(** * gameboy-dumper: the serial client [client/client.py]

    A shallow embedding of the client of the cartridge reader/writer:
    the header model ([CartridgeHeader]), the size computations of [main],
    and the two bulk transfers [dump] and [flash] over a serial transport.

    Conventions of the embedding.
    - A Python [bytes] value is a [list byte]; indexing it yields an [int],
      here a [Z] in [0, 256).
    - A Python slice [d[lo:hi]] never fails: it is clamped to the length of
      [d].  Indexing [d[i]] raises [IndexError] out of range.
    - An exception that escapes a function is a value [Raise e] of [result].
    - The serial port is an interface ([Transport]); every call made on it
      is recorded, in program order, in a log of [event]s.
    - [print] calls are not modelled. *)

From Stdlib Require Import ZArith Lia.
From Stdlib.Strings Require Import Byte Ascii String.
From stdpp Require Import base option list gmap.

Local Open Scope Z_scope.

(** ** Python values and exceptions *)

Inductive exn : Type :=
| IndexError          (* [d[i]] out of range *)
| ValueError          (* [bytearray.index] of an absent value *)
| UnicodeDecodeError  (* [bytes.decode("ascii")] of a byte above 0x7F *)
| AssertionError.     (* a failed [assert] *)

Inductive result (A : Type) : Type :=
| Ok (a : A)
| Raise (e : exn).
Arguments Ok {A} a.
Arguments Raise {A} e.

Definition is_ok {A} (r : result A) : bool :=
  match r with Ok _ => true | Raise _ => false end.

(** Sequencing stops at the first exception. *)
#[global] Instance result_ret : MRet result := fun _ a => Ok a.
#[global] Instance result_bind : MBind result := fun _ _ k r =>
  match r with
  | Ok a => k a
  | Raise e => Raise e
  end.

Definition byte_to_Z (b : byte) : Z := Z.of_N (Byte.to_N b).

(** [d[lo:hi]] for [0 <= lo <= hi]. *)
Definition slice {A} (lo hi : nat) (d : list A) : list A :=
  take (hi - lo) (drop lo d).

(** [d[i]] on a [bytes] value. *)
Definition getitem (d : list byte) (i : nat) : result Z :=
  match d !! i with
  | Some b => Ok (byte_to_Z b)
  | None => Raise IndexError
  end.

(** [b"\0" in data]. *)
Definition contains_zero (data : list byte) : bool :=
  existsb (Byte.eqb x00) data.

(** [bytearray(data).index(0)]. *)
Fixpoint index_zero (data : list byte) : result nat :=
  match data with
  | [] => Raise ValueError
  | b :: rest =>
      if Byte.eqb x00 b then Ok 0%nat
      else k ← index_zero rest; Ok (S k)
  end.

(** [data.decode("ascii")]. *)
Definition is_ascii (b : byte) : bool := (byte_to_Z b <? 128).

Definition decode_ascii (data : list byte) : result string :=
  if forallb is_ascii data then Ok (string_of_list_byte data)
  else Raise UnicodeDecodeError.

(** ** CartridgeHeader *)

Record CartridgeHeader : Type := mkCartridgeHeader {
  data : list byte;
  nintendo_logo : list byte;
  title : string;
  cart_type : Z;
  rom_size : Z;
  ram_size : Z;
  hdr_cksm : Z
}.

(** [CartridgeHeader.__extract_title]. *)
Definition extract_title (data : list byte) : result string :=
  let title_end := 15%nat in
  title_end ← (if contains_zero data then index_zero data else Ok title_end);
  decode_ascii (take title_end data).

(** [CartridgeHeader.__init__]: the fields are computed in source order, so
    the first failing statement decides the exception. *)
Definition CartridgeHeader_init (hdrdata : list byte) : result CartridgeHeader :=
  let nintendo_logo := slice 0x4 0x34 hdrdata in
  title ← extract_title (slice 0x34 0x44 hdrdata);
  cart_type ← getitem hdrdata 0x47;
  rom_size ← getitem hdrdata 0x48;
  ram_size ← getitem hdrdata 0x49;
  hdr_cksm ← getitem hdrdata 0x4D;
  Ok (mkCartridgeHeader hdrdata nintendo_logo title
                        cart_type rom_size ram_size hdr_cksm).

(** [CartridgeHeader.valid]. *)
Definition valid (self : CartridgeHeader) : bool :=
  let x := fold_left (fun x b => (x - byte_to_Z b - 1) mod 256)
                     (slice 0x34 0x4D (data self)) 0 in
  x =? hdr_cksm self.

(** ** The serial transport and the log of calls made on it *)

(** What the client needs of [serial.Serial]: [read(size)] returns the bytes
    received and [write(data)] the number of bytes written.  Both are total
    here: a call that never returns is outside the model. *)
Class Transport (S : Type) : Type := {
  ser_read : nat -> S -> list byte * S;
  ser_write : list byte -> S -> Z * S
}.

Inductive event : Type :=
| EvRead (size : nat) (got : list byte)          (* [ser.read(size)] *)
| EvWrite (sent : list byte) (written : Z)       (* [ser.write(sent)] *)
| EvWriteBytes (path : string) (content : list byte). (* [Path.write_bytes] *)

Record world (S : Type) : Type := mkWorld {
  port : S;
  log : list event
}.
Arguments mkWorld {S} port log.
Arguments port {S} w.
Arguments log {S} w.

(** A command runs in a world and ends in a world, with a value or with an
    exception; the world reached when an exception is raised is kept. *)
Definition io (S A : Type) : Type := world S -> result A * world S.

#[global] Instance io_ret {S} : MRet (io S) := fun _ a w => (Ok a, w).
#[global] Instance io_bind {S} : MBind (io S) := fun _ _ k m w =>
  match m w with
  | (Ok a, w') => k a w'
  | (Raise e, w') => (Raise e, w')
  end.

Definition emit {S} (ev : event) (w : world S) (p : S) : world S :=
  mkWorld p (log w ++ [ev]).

########################################

Instructions for the task - From the first line to the last, transcribe the listing exactly.

Result below -
(** * gameboy-dumper: the serial client [client/client.py]

    A shallow embedding of the client of the cartridge reader/writer:
    the header model ([CartridgeHeader]), the size computations of [main],
    and the two bulk transfers [dump] and [flash] over a serial transport.

    Conventions of the embedding.
    - A Python [bytes] value is a [list byte]; indexing it yields an [int],
      here a [Z] in [0, 256).
    - A Python slice [d[lo:hi]] never fails: it is clamped to the length of
      [d].  Indexing [d[i]] raises [IndexError] out of range.
    - An exception that escapes a function is a value [Raise e] of [result].
    - The serial port is an interface ([Transport]); every call made on it
      is recorded, in program order, in a log of [event]s.
    - [print] calls are not modelled. *)

From Stdlib Require Import ZArith Lia.
From Stdlib.Strings Require Import Byte Ascii String.
From stdpp Require Import base option list gmap.

Local Open Scope Z_scope.

(** ** Python values and exceptions *)

Inductive exn : Type :=
| IndexError          (* [d[i]] out of range *)
| ValueError          (* [bytearray.index] of an absent value *)
| UnicodeDecodeError  (* [bytes.decode("ascii")] of a byte above 0x7F *)
| AssertionError.     (* a failed [assert] *)

Inductive result (A : Type) : Type :=
| Ok (a : A)
| Raise (e : exn).
Arguments Ok {A} a.
Arguments Raise {A} e.

Definition is_ok {A} (r : result A) : bool :=
  match r with Ok _ => true | Raise _ => false end.

(** Sequencing stops at the first exception. *)
#[global] Instance result_ret : MRet result := fun _ a => Ok a.
#[global] Instance result_bind : MBind result := fun _ _ k r =>
  match r with
  | Ok a => k a
  | Raise e => Raise e
  end.

Definition byte_to_Z (b : byte) : Z := Z.of_N (Byte.to_N b).

(** [d[lo:hi]] for [0 <= lo <= hi]. *)
Definition slice {A} (lo hi : nat) (d : list A) : list A :=
  take (hi - lo) (drop lo d).

(** [d[i]] on a [bytes] value. *)
Definition getitem (d : list byte) (i : nat) : result Z :=
  match d !! i with
  | Some b => Ok (byte_to_Z b)
  | None => Raise IndexError
  end.

(** [b"\0" in data]. *)
Definition contains_zero (data : list byte) : bool :=
  existsb (Byte.eqb x00) data.

(** [bytearray(data).index(0)]. *)
Fixpoint index_zero (data : list byte) : result nat :=
  match data with
  | [] => Raise ValueError
  | b :: rest =>
      if Byte.eqb x00 b then Ok 0%nat
      else k ← index_zero rest; Ok (S k)
  end.

(** [data.decode("ascii")]. *)
Definition is_ascii (b : byte) : bool := (byte_to_Z b <? 128).

Definition decode_ascii (data : list byte) : result string :=
  if forallb is_ascii data then Ok (string_of_list_byte data)
  else Raise UnicodeDecodeError.

(** ** CartridgeHeader *)

Record CartridgeHeader : Type := mkCartridgeHeader {
  data : list byte;
  nintendo_logo : list byte;
  title : string;
  cart_type : Z;
  rom_size : Z;
  ram_size : Z;
  hdr_cksm : Z
}.

(** [CartridgeHeader.__extract_title]. *)
Definition extract_title (data : list byte) : result string :=
  let title_end := 15%nat in
  title_end ← (if contains_zero data then index_zero data else Ok title_end);
  decode_ascii (take title_end data).

(** [CartridgeHeader.__init__]: the fields are computed in source order, so
    the first failing statement decides the exception. *)
Definition CartridgeHeader_init (hdrdata : list byte) : result CartridgeHeader :=
  let nintendo_logo := slice 0x4 0x34 hdrdata in
  title ← extract_title (slice 0x34 0x44 hdrdata);
  cart_type ← getitem hdrdata 0x47;
  rom_size ← getitem hdrdata 0x48;
  ram_size ← getitem hdrdata 0x49;
  hdr_cksm ← getitem hdrdata 0x4D;
  Ok (mkCartridgeHeader hdrdata nintendo_logo title
                        cart_type rom_size ram_size hdr_cksm).

(** [CartridgeHeader.valid]. *)
Definition valid (self : CartridgeHeader) : bool :=
  let x := fold_left (fun x b => (x - byte_to_Z b - 1) mod 256)
                     (slice 0x34 0x4D (data self)) 0 in
  x =? hdr_cksm self.

(** ** The serial transport and the log of calls made on it *)

(** What the client needs of [serial.Serial]: [read(size)] returns the bytes
    received and [write(data)] the number of bytes written.  Both are total
    here: a call that never returns is outside the model. *)
Class Transport (S : Type) : Type := {
  ser_read : nat -> S -> list byte * S;
  ser_write : list byte -> S -> Z * S
}.

Inductive event : Type :=
| EvRead (size : nat) (got : list byte)          (* [ser.read(size)] *)
| EvWrite (sent : list byte) (written : Z)       (* [ser.write(sent)] *)
| EvWriteBytes (path : string) (content : list byte). (* [Path.write_bytes] *)

Record world (S : Type) : Type := mkWorld {
  port : S;
  log : list event
}.
Arguments mkWorld {S} port log.
Arguments port {S} w.
Arguments log {S} w.

(** A command runs in a world and ends in a world, with a value or with an
    exception; the world reached when an exception is raised is kept. *)
Definition io (S A : Type) : Type := world S -> result A * world S.

#[global] Instance io_ret {S} : MRet (io S) := fun _ a w => (Ok a, w).
#[global] Instance io_bind {S} : MBind (io S) := fun _ _ k m w =>
  match m w with
  | (Ok a, w') => k a w'
  | (Raise e, w') => (Raise e, w')
  end.

Definition emit {S} (ev : event) (w : world S) (p : S) : world S :=
  mkWorld p (log w ++ [ev]).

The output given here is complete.